CVE-2023-54043

Root

Cause

The vulnerability resides in the Linux kernel's iommufd subsystem. During rework of the code, a leftover hunk caused the same hardware pagetable (hwpt) to be added to the ioas->hwpt_list linked list twice. The hwpt is normally added to this list only during its creation, but the erroneous code path allowed a second addition. This double insertion corrupts the linked list, leading to undefined behavior, including potential use-after-free or memory corruption [1].

Exploitation

Exploitation requires the ability to trigger the specific HWPT attachment path that exercises this bug. The kernel developers note that this path is not covered by the existing test suite because it requires a legitimate struct device with a non-system IOMMU driver (i.e., a bus removed from the IOMMU code).

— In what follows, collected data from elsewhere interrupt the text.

(** X28.  What [SendMessage] does not record.  It never touches the
    chat rows, so a chat's time does not move when a message is sent to
    it.  A send with a media path leaves the whole store as it was,
    also when the send succeeded: the row would carry the text of
    [GetConversation], which is empty for media, and an empty media
    type, and [StoreMessage] skips such a row.  The same holds for a
    send to a chat the store does not know, whose row the foreign key
    refuses while the result still reports success. *)
Theorem SendMessage_leaves_unrecorded E c recipient message mediaPath db result db' :
  SendMessage E c recipient message mediaPath db = Some (result, db') ->
  chats (tables db') = chats (tables db)
  /\ (mediaPath <> "" \/ message = "" \/ Success result = false ->
      tables db' = tables db)
  /\ (forall jid, recipient_jid c recipient = inr jid ->
                  chat_exists (tables db) (JID_String jid) = false ->
                  tables db' = tables db).
Proof.
  unfold SendMessage, recipient_jid. intro H.
  assert (Hsame : forall r, Some (r, db) = Some (result, db') ->
            chats (tables db') = chats (tables db)
            /\ (mediaPath <> "" \/ message = "" \/ Success result = false ->
                tables db' = tables db)
            /\ (forall jid,
                  (if Strings.Contains recipient "@" then ParseJID c recipient
                   else inr (mkJID recipient "s.whatsapp.net")) = inr jid ->
                  chat_exists (tables db) (JID_String jid) = false ->
                  tables db' = tables db)).
  { intros r Hr. inversion Hr; subst. repeat split; reflexivity. }
  destruct (negb (IsConnected c)); [exact (Hsame _ H)|].
  destruct (if Strings.Contains recipient "@" then ParseJID c recipient
            else inr (mkJID recipient "s.whatsapp.net"))
    as [err | recipientJID]; [exact (Hsame _ H)|].
  destruct (if negb (String.eqb mediaPath "")
            then media_message E c message mediaPath
            else inr (OutConversation message)) as [early | msg] eqn:Hmsg;
    [exact (Hsame _ H)|].
  destruct (Send c recipientJID msg) as [err | sendResp]; [exact (Hsame _ H)|].
  destruct (StoreID c) as [own|]; [|discriminate].
  inversion H; subst result db'. clear H Hsame.
  match goal with
  | |- context [StoreMessage ?a1 ?a2 ?a3 ?a4 ?a5 ?a6 ?a7 ?a8 ?a9 ?a10 ?a11 ?a12 ?a13 ?a14 db] =>
      destruct (StoreMessage_tables a1 a2 a3 a4 a5 a6 a7 a8 a9 a10 a11 a12 a13 a14 db)
        as [Hchats Hskip]
  end.
  split; [exact Hchats|]. split.
  - intros [Hmedia | [Hblank | Hfalse]]; [| |discriminate].
    + apply Hskip. left. split; [|reflexivity].
      apply String.eqb_neq in Hmedia. rewrite Hmedia in Hmsg. simpl in Hmsg.
      exact (media_message_not_text _ _ _ _ _ Hmsg).
    + apply Hskip. left. split; [|reflexivity].
      destruct (String.eqb mediaPath ""); simpl in Hmsg.
      * inversion Hmsg. exact Hblank.
      * exact (media_message_not_text _ _ _ _ _ Hmsg).
  - intros jid Hjid Hno. inversion Hjid; subst jid. apply Hskip. right. exact Hno.
Qed.

(** X29.  What [SendMessage] records.  When the driver answers, a text
    sent to a chat that has a row in the store is stored under the id
    the platform returned, as a message from the device itself with the
    device's user as sender and sender name, and with the platform's
    timestamp. *)
Theorem SendMessage_records_text E c recipient message jid db result db' :
  faults db = [] ->
  message <> "" ->
  recipient_jid c recipient = inr jid ->
  chat_exists (tables db) (JID_String jid) = true ->
  SendMessage E c recipient message "" db = Some (result, db') ->
  Success result = true ->
  exists own ts,
    StoreID c = Some own /\ Timestamp result = Some ts
    /\ rows_with (MessageID result) (JID_String jid) (tables db')
       = [mkMessageRow (MessageID result) (JID_String jid) (User own) (User own)
                       message ts true "" "" "" [] [] [] 0].
Proof.
  unfold SendMessage, recipient_jid. intros Hq Hne Hjid Hex H Hok.
  destruct (negb (IsConnected c));
    [inversion H; subst; discriminate|].
  rewrite Hjid in H. simpl in H.
  destruct (Send c jid (OutConversation message)) as [err | sendResp];
    [inversion H; subst; discriminate|].
  destruct (StoreID c) as [own|]; [|discriminate].
  inversion H; subst result db'. clear H. cbn [MessageID Timestamp].
  exists own, (RespTimestamp sendResp). split; [reflexivity|]. split; [reflexivity|].
  destruct (StoreMessage_quiet (RespID sendResp) (JID_String jid) (User own) (User own)
              message (RespTimestamp sendResp) true "" "" "" [] [] [] 0 db Hq Hex)
    as [db3 Hstore].
  rewrite Hstore. cbn [snd].
  destruct (StoreMessage_written _ _ _ _ _ _ _ _ _ _ _ _ _ _ _ _ _
              (or_introl Hne) Hstore) as (Hrows & _).
  rewrite Hrows. unfold written_row.
  destruct (String.eqb (User own) ""); reflexivity.
Qed.

End SendRecords.

Section SendRecordsRun.
Import Types Events Database Sending.

Definition online : Client :=
  mkClient true
           (fun _ => inr (mkJID "111" "s.whatsapp.net"))
           (fun _ => inr [])
           (fun _ _ => inr (mkUploadResponse "https://mmg.example/f" "/f" [] [] [] 0))
           (fun _ => inr (1, None))
           (fun _ _ => inr (mkSendResponse "OUT1" 700))
           (Some (mkJID "999" "s.whatsapp.net")).

(** A store that knows the chat, last active at 100. *)
Definition known : Conn := snd (StoreChat alice "Alice" 100 fresh).

Lemma SendMessage_leaves_unrecorded_witness :
  exists result db',
    SendMessage Sample.env online alice "look" "/tmp/a.jpg" known = Some (result, db')
    /\ Success result = true
    /\ tables db' = tables known.
Proof.
  destruct (SendMessage Sample.env online alice "look" "/tmp/a.jpg" known)
    as [[result db']|] eqn:H; [|vm_compute in H; discriminate].
  exists result, db'. split; [reflexivity|].
  destruct (SendMessage_leaves_unrecorded Sample.env online alice "look" "/tmp/a.jpg"
              known result db' H) as (_ & Hmedia & _).
  split; [|apply Hmedia; left; discriminate].
  vm_compute in H. inversion H. reflexivity.
Defined.

(** A text to a chat without a row: reported as sent, not recorded. *)
Example SendMessage_unknown_chat_run :
  option_map (fun r => (Success (fst r), tables (snd r)))
             (SendMessage Sample.env online alice "hello" "" fresh)
  = Some (true, empty_tables).
Proof. vm_compute. reflexivity. Qed.

Lemma SendMessage_records_text_witness :
  (faults known = [] /\ "hello" <> ""
   /\ recipient_jid online alice = inr (mkJID "111" "s.whatsapp.net")
   /\ chat_exists (tables known) alice = true)
  /\ exists result db',
       SendMessage Sample.env online alice "hello" "" known = Some (result, db')
       /\ rows_with "OUT1" alice (tables db')
          = [mkMessageRow "OUT1" alice "999" "999" "hello" 700 true "" "" "" [] [] [] 0]
       /\ last_activity alice (tables db') = Some 100.
Proof.
  split; [repeat split; (reflexivity || discriminate)|].
  destruct (SendMessage Sample.env online alice "hello" "" known)
    as [[result db']|] eqn:H; [|vm_compute in H; discriminate].
  exists result, db'. split; [reflexivity|].
  assert (Hok : Success result = true) by (vm_compute in H; inversion H; reflexivity).
  assert (Hid : MessageID result = "OUT1")
    by (vm_compute in H; inversion H; reflexivity).
  assert (Hne : "hello" <> "") by discriminate.
  destruct (SendMessage_records_text Sample.env online alice "hello"
              (mkJID "111" "s.whatsapp.net") known result db'
              eq_refl Hne eq_refl eq_refl H Hok)
    as (own & ts & Hown & Hts & Hrows).
  split.
  - rewrite Hid in Hrows. change (JID_String (mkJID "111" "s.whatsapp.net")) with alice in Hrows.
    rewrite Hrows. inversion Hown; subst own.
    assert (Hts' : Timestamp result = Some 700)
      by (vm_compute in H; inversion H; reflexivity).
    rewrite Hts' in Hts. inversion Hts. reflexivity.
  - vm_compute in H. inversion H. reflexivity.
Defined.

End SendRecordsRun.

(** ** Phone pairing *)

Section PairingCode.
Import Pairing.

(** X30.  A pairing that neither succeeded nor failed stays in
    progress for good.  Once [PairWithPhone] has handed out a code,
    every further call is refused with "pairing already in progress"
    and changes nothing, whatever the platform would answer and also
    after the 160 seconds of the code are over, when
    [GetPairingStatus] still reports the pairing in progress with 0
    seconds left; before that it reports the whole seconds that
    remain.  Only the platform's success or error event, through
    [HandlePairingSuccess] or [HandlePairingError], ends the state. *)
Theorem PairWithPhone_stays_in_progress P t0 phoneNumber c code c1 :
  PairWithPhone P t0 phoneNumber c = (inr code, c1) ->
  (forall P' t phoneNumber',
      PairWithPhone P' t phoneNumber' c1 = (inl "pairing already in progress", c1))
  /\ (forall t, t0 + 160 * Main.Second <= t ->
                GetPairingStatus t c1 = (true, code, 0, false, None))
  /\ (forall t, t < t0 + 160 * Main.Second ->
                GetPairingStatus t c1
                = (true, code, (t0 + 160 * Main.Second - t) / Main.Second, false, None))
  /\ pairingInProgress (HandlePairingSuccess c1) = false
  /\ (forall err, pairingInProgress (HandlePairingError err c1) = false).
Proof.
  unfold PairWithPhone. intro H.
  destruct (pairingInProgress c); [discriminate|].
  destruct (Linked P); [discriminate|].
  destruct (if negb (IsConnected P) then Connect P else None); [discriminate|].
  destruct (PairPhone P phoneNumber) as [err | code']; [discriminate|].
  inversion H; subst code' c1. clear H. cbn [pairingInProgress pairingComplete pairingError].
  split; [reflexivity|]. split; [|split; [|split; reflexivity]].
  - intros t Ht. unfold GetPairingStatus.
    cbn [pairingInProgress pairingCode pairingExpiry pairingComplete pairingError].
    change (160 * Main.Second) with 160000000000 in *.
    destruct (Z.ltb_spec 0 (t0 + 160000000000 - t)); [lia | reflexivity].
  - intros t Ht. unfold GetPairingStatus.
    cbn [pairingInProgress pairingCode pairingExpiry pairingComplete pairingError].
    change (160 * Main.Second) with 160000000000 in *.
    destruct (Z.ltb_spec 0 (t0 + 160000000000 - t)); [reflexivity | lia].
Qed.
Lemma envelopes_from_cons (evt : UnloadEvent) (o : Occurrence)
      (os : list Occurrence) :
  envelopes_from evt (o :: os)
  = if UnloadEvent_eqb (occ_evt o) evt
    then (if sends_on evt o then 1%nat else 0%nat)
    else envelopes_from evt os.
Proof.
  unfold envelopes_from. simpl. now destruct (UnloadEvent_eqb (occ_evt o) evt).
Qed.

(** An occurrence nobody listens to any more changes nothing. *)
Lemma envelopes_of_unheard (r : Registered) (o : Occurrence)
      (os : list Occurrence) :
  existsb (UnloadEvent_eqb (occ_evt o)) r = false ->
  envelopes_of r (o :: os) = envelopes_of r os.
Proof.
  unfold envelopes_of. induction r as [|e r IH]; simpl; intros H; auto.
  apply orb_false_iff in H. destruct H as [He Hr].
  rewrite envelopes_from_cons, He, IH by assumption. reflexivity.
Qed.

(** An occurrence that is heard is consumed by its listener. *)
Lemma envelopes_of_heard (r : Registered) (o : Occurrence)
      (os : list Occurrence) :
  NoDup r ->
  existsb (UnloadEvent_eqb (occ_evt o)) r = true ->
  envelopes_of r (o :: os)
  = ((if sends_on (occ_evt o) o then 1 else 0)
     + envelopes_of (unregister (occ_evt o) r) os)%nat.
Proof.
  unfold envelopes_of. induction r as [|e r IH]; simpl; intros Hnd H.
  - discriminate.
  - inversion Hnd as [|? ? Hnotin Hnd']; subst.
    rewrite envelopes_from_cons.
    destruct (UnloadEvent_eqb (occ_evt o) e) eqn:E.
    + apply UnloadEvent_eqb_eq in E. subst e.
      rewrite UnloadEvent_eqb_refl. f_equal.
      assert (Hun : existsb (UnloadEvent_eqb (occ_evt o)) r = false).
      { apply not_true_is_false. intros Hex.
        apply existsb_exists in Hex. destruct Hex as (e' & Hin & He').
        apply UnloadEvent_eqb_eq in He'. subst e'. contradiction. }
      apply (envelopes_of_unheard r o os Hun).
    + simpl in H.
      assert (E' : UnloadEvent_eqb e (occ_evt o) = false).
      { destruct e, (occ_evt o); simpl in *; congruence. }
      rewrite E'. simpl. rewrite IH by assumption. lia.
Qed.

Lemma unregister_incl (evt : UnloadEvent) (r : Registered) (e : UnloadEvent) :
  In e (unregister evt r) -> In e r.
Proof.
  induction r as [|a r IH]; simpl; auto.
  destruct (UnloadEvent_eqb a evt); simpl; intuition.
Qed.

Lemma unregister_NoDup (evt : UnloadEvent) (r : Registered) :
  NoDup r -> NoDup (unregister evt r).
Proof.
  induction r as [|a r IH]; simpl; intros H; auto.
  inversion H; subst.
  destruct (UnloadEvent_eqb a evt); auto.
  constructor; auto. intros Hin. apply unregister_incl in Hin. contradiction.
Qed.

(** Whatever is still registered, the envelopes sent are one per listener
    whose guard holds at the first occurrence of its event. *)
Lemma run_events_count (c : Ctx) (ss : option Q) (os : list Occurrence) :
  forall r, NoDup r ->
  session_end_count (snd (run_events c ss r os)) = envelopes_of r os.
Proof.
  induction os as [|o os IH]; intros r Hnd; simpl.
  - now rewrite envelopes_of_nil.
  - unfold dispatch.
    destruct (existsb (UnloadEvent_eqb (occ_evt o)) r) eqn:Hex.
    + specialize (IH (unregister (occ_evt o) r) (unregister_NoDup _ _ Hnd)).
      destruct (run_events c ss (unregister (occ_evt o) r) os) as [r2 log2].
      simpl in *. unfold session_end_count in *.
      rewrite count_trigger_app.
      fold (session_end_count (session_end_listener c ss (occ_evt o) o)).
      rewrite listener_count, IH.
      now rewrite envelopes_of_heard.
    + specialize (IH r Hnd).
      destruct (run_events c ss r os) as [r2 log2]. simpl in *.
      rewrite IH. now rewrite envelopes_of_unheard.
Qed.

Lemma run_events_all_session_end (c : Ctx) (ss : option Q)
      (os : list Occurrence) :
  forall r,
  Forall (fun d => trigger_of d = JStr "session_end" /\ metrics_path c d)
         (snd (run_events c ss r os)).
Proof.
  induction os as [|o os IH]; intros r; simpl.
  - constructor.
  - unfold dispatch.
    destruct (existsb (UnloadEvent_eqb (occ_evt o)) r).
    + specialize (IH (unregister (occ_evt o) r)).
      destruct (run_events c ss (unregister (occ_evt o) r) os) as [r2 log2].
      simpl in *. apply Forall_app. split; auto.
      apply listener_all_session_end.
    + specialize (IH r). destruct (run_events c ss r os). exact IH.
Qed.
(** * vizplay-studio: the data-analysis engine ([lib/dataUtils])

    A shallow embedding of the functions of the analysis engine
    ([detectColumnType], [analyzeData], [calculateCorrelation],
    [findOutliers], [generateInsights], [applyFilters],
    [groupAndAggregate], [addComputedFields]) and the properties its
    specification states about them.

    JavaScript numbers are IEEE 754 binary64 values: they are modelled by
    Rocq's primitive [float], whose operations are the same correctly
    rounded ones.  JavaScript strings are modelled by [string] (a string
    of bytes; the engine only inspects ASCII characters).  A row is a
    JavaScript object with scalar fields: an association list whose order
    is the order of [Object.keys].

    After the engine come the pieces of the components that call it
    (the importer, the dashboard, the chart card, the chart dialog, the
    presentation and the insight panel), as far as they are pure
    functions of their arguments and state, and further properties of
    both. *)

From Stdlib Require Import Reals Lra.
From Stdlib Require Import ZArith PArith List String Ascii Bool Lia.
From Stdlib Require Import Floats DecimalString Permutation.
From Stdlib Require Sorted.
Import ListNotations.

Set Warnings "-inexact-float".

Local Open Scope list_scope.
Local Open Scope string_scope.

(** ** JavaScript values and the built-ins the engine calls *)

Module JS.

(** The scalars a cell of an imported table can hold. *)
Inductive scalar : Type :=
  | VUndefined
  | VNull
  | VBool (b : bool)
  | VNum (x : float)
  | VStr (s : string).

(** *** Numbers *)

Definition isNaN (x : float) : bool := PrimFloat.is_nan x.

Definition isFinite (x : float) : bool :=
  negb (PrimFloat.is_nan x) && negb (PrimFloat.is_infinity x).

(** The number nearest to an integer (round to nearest, ties to even):
    the value of an integer literal, of [arr.length], of a counter. *)
Definition of_Z (z : Z) : float :=
  SF2Prim (binary_normalize prec emax z 0 false).

Definition of_nat (n : nat) : float := of_Z (Z.of_nat n).

(** [round_ratio n d] is the number nearest to the rational [n / d]
    ([0 <= n], [0 < d]).  The quotient is computed with at least 64
    significant bits and a sticky last bit, so that the final rounding
    to 53 bits is the rounding of the exact quotient. *)
Definition round_ratio (n d : Z) : float :=
  if (n =? 0)%Z then PrimFloat.zero else
  let k := Z.max 0 (64 + Z.log2 d - Z.log2 n) in
  let q := (Z.shiftl n k / d)%Z in
  let r := (Z.shiftl n k mod d)%Z in
  let m := (2 * q + (if (r =? 0)%Z then 0 else 1))%Z in
  SF2Prim (binary_normalize prec emax m (- (k + 1)) false).

(** The number nearest to [s * 10^p], for [0 <= s]. *)
Definition of_decimal (s p : Z) : float :=
  if (0 <=? p)%Z then of_Z (s * 10 ^ p) else round_ratio s (10 ^ (- p)).

(** The value of the finite number of sign [s], mantissa [m] and
    exponent [e] as a multiple of [2^ez], for [ez] not above [e]: the
    integer on which addition and subtraction work. *)
Definition scaled (s : bool) (m : positive) (e ez : Z) : Z :=
  cond_Zopp s (Zpos (fst (shl_align m e ez))).

(** The exact value of a positive finite number, as a fraction. *)
Definition exact_ratio (x : float) : option (Z * Z) :=
  match Prim2SF x with
  | S754_finite false m e =>
      Some (if (0 <=? e)%Z then (Z.shiftl (Zpos m) e, 1%Z)
            else (Zpos m, Z.shiftl 1 (- e)))
  | _ => None
  end.


(** *** Strings *)

Definition chars (s : string) : list ascii := list_ascii_of_string s.
Definition str (l : list ascii) : string := string_of_list_ascii l.

Definition is_digit (c : ascii) : bool :=
  let n := nat_of_ascii c in (48 <=? n)%nat && (n <=? 57)%nat.

(** [\w]: an ASCII letter, a digit or the underscore. *)
Definition is_word_char (c : ascii) : bool :=
  let n := nat_of_ascii c in
  is_digit c || ((65 <=? n)%nat && (n <=? 90)%nat)
  || ((97 <=? n)%nat && (n <=? 122)%nat) || (n =? 95)%nat.

(** White space and line terminators, as far as ASCII goes. *)
Definition is_space (c : ascii) : bool :=
  let n := nat_of_ascii c in ((9 <=? n)%nat && (n <=? 13)%nat) || (n =? 32)%nat.

Definition zeros (n : Z) : string := str (repeat "0"%char (Z.to_nat n)).

(** The decimal digits of a natural number ([0] gives ["0"]). *)
Definition digits_of (z : Z) : string :=
  NilZero.string_of_uint (N.to_uint (Z.to_N z)).

Definition strlen (s : string) : Z := Z.of_nat (String.length s).

Definition take (n : Z) (s : string) : string := substring 0 (Z.to_nat n) s.
Definition drop (n : Z) (s : string) : string :=
  substring (Z.to_nat n) (String.length s - Z.to_nat n) s.

(** *** [Number.prototype.toString] (radix 10) *)

(** [x = a / b < 10^n] *)
Definition below_pow10 (a b n : Z) : bool :=
  if (0 <=? n)%Z then (a <? b * 10 ^ n)%Z else (a * 10 ^ (- n) <? b)%Z.

Fixpoint decade_from (fuel : nat) (a b n : Z) : Z :=
  match fuel with
  | O => n
  | S fuel' => if below_pow10 a b n then n else decade_from fuel' a b (n + 1)
  end.

(** The [n] with [10^(n-1) <= a / b < 10^n]: the search starts under
    the decimal logarithm, estimated from the binary one. *)
Definition decade (a b : Z) : Z :=
  let t := (Z.log2 a - Z.log2 b - 1)%Z in
  decade_from 8 a b (t * 30103 / 100000 - 1).

(** The digits [s] (as a number with [k] digits) and the decade [n] of
    the shortest decimal [s * 10^(n-k)] that reads back as [x]; among
    the decimals with [k] digits the one nearest to [x], the even one on
    a tie.  [k] counts up from the argument; 17 digits always suffice. *)
Fixpoint shortest_digits (fuel : nat) (x : float) (a b n k : Z) : Z * Z :=
  match fuel with
  | O => (0%Z, n)
  | S fuel' =>
      let '(num, den) :=
        if (0 <=? k - n)%Z then (a * 10 ^ (k - n), b)%Z
        else (a, b * 10 ^ (n - k))%Z in
      let lo := (num / den)%Z in
      let hi := (lo + 1)%Z in
      let ok_lo := PrimFloat.eqb (of_decimal lo (n - k)) x in
      let ok_hi := PrimFloat.eqb (of_decimal hi (n - k)) x in
      let pick_hi :=
        if ok_lo && ok_hi then
          match (2 * num ?= (2 * lo + 1) * den)%Z with
          | Lt => false
          | Gt => true
          | Eq => Z.odd lo
          end
        else ok_hi in
      if ok_lo || ok_hi then
        if pick_hi then
          if (hi =? 10 ^ k)%Z then (10 ^ (k - 1), n + 1)%Z else (hi, n)
        else (lo, n)
      else shortest_digits fuel' x a b n (k + 1)
  end.

(** The layout of the digits [ds] with decade [n] (steps 6 to 10 of
    Number::toString). *)
Definition layout (ds : string) (n : Z) : string :=
  let k := strlen ds in
  if (k <=? n)%Z && (n <=? 21)%Z then ds ++ zeros (n - k)
  else if (0 <? n)%Z && (n <=? 21)%Z then take n ds ++ "." ++ drop n ds
  else if (-6 <? n)%Z && (n <=? 0)%Z then "0." ++ zeros (- n) ++ ds
  else
    let e := (n - 1)%Z in
    let es := (if (e <? 0)%Z then "-" else "+") ++ digits_of (Z.abs e) in
    if (k =? 1)%Z then ds ++ "e" ++ es
    else take 1 ds ++ "." ++ drop 1 ds ++ "e" ++ es.

Definition number_to_string (x : float) : string :=
  if PrimFloat.is_nan x then "NaN"
  else if PrimFloat.is_zero x then "0"
  else
    let sign := if PrimFloat.ltb x 0 then "-" else "" in
    let ax := PrimFloat.abs x in
    if PrimFloat.is_infinity ax then sign ++ "Infinity"
    else
      match exact_ratio ax with
      | Some (a, b) =>
          let '(s, n) := shortest_digits 17 ax a b (decade a b) 1 in
          sign ++ layout (digits_of s) n
      | None => "NaN"
      end.

(** *** [Number.prototype.toFixed] *)

Definition toFixed (x : float) (f : Z) : string :=
  if PrimFloat.is_nan x then "NaN"
  else if PrimFloat.leb (of_decimal 1 21) (PrimFloat.abs x) then number_to_string x
  else
    let sign := if PrimFloat.ltb x 0 then "-" else "" in
    let '(a, b) :=
      match exact_ratio (PrimFloat.abs x) with
      | Some ab => ab
      | None => (0%Z, 1%Z)
      end in
    (* the integer nearest to x * 10^f, the larger one on a tie *)
    let n := ((2 * a * 10 ^ f + b) / (2 * b))%Z in
    let m := digits_of n in
    if (f =? 0)%Z then sign ++ m
    else
      let m := if (strlen m <=? f)%Z then zeros (f + 1 - strlen m) ++ m else m in
      let k := strlen m in
      sign ++ take (k - f) m ++ "." ++ drop (k - f) m.

(** *** [Number(string)]: StringToNumber *)

Fixpoint drop_space (l : list ascii) : list ascii :=
  match l with
  | c :: l' => if is_space c then drop_space l' else l
  | [] => []
  end.

Definition trim (l : list ascii) : list ascii :=
  rev (drop_space (rev (drop_space l))).

Fixpoint span (p : ascii -> bool) (l : list ascii) : list ascii * list ascii :=
  match l with
  | c :: l' =>
      if p c then let '(a, b) := span p l' in (c :: a, b) else ([], l)
  | [] => ([], [])
  end.

Definition digit_value (c : ascii) : Z :=
  let n := Z.of_nat (nat_of_ascii c) in
  if (n <=? 57)%Z then (n - 48)%Z          (* 0-9 *)
  else if (n <=? 90)%Z then (n - 55)%Z     (* A-Z *)
  else (n - 87)%Z.                         (* a-z *)

Definition digits_value (radix : Z) (l : list ascii) : Z :=
  fold_left (fun acc c => (radix * acc + digit_value c)%Z) l 0%Z.

Definition is_digit_of (radix : Z) (c : ascii) : bool :=
  (is_digit c || is_word_char c && negb (nat_of_ascii c =? 95)%nat)
  && (digit_value c <? radix)%Z.

(** ExponentPart_opt followed by the end of the literal. *)
Definition exponent_part (l : list ascii) : option Z :=
  match l with
  | [] => Some 0%Z
  | c :: l' =>
      if Ascii.eqb c "e" || Ascii.eqb c "E" then
        let '(neg, l'') :=
          match l' with
          | s :: r =>
              if Ascii.eqb s "-" then (true, r)
              else if Ascii.eqb s "+" then (false, r) else (false, l')
          | [] => (false, l')
          end in
        match span is_digit l'' with
        | ((_ :: _) as ds, []) =>
            Some (if neg then (- digits_value 10 ds)%Z else digits_value 10 ds)
        | _ => None
        end
      else None
  end.

(** StrUnsignedDecimalLiteral *)
Definition unsigned_decimal (l : list ascii) : option float :=
  if String.eqb (str l) "Infinity" then Some PrimFloat.infinity
  else
    let '(ip, r1) := span is_digit l in
    let '(fp, r2, dot) :=
      match r1 with
      | c :: r =>
          if Ascii.eqb c "." then let '(fp, r2) := span is_digit r in (fp, r2, true)
          else ([], r1, false)
      | [] => ([], r1, false)
      end in
    match (ip ++ fp)%list with
    | [] => None
    | ds =>
        match exponent_part r2 with
        | Some e => Some (of_decimal (digits_value 10 ds) (e - Z.of_nat (List.length fp)))
        | None => None
        end
    end.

In practice, an attacker would need local access and the ability to create or manipulate IOMMU mappings in a way that triggers the double list add [1].

Impact

An attacker who successfully triggers this bug could corrupt kernel memory, potentially leading to a denial of service (system crash) or, in more severe cases, privilege escalation if the corruption is leveraged to overwrite sensitive data structures. The exact impact depends on the kernel configuration and the state of the linked list at the time of corruption.

Mitigation

The fix is included in the Linux kernel stable tree commit referenced in the advisory [1]. Users should apply the latest stable kernel updates from their distribution. No workaround is available; the vulnerability is fixed by removing the erroneous leftover code.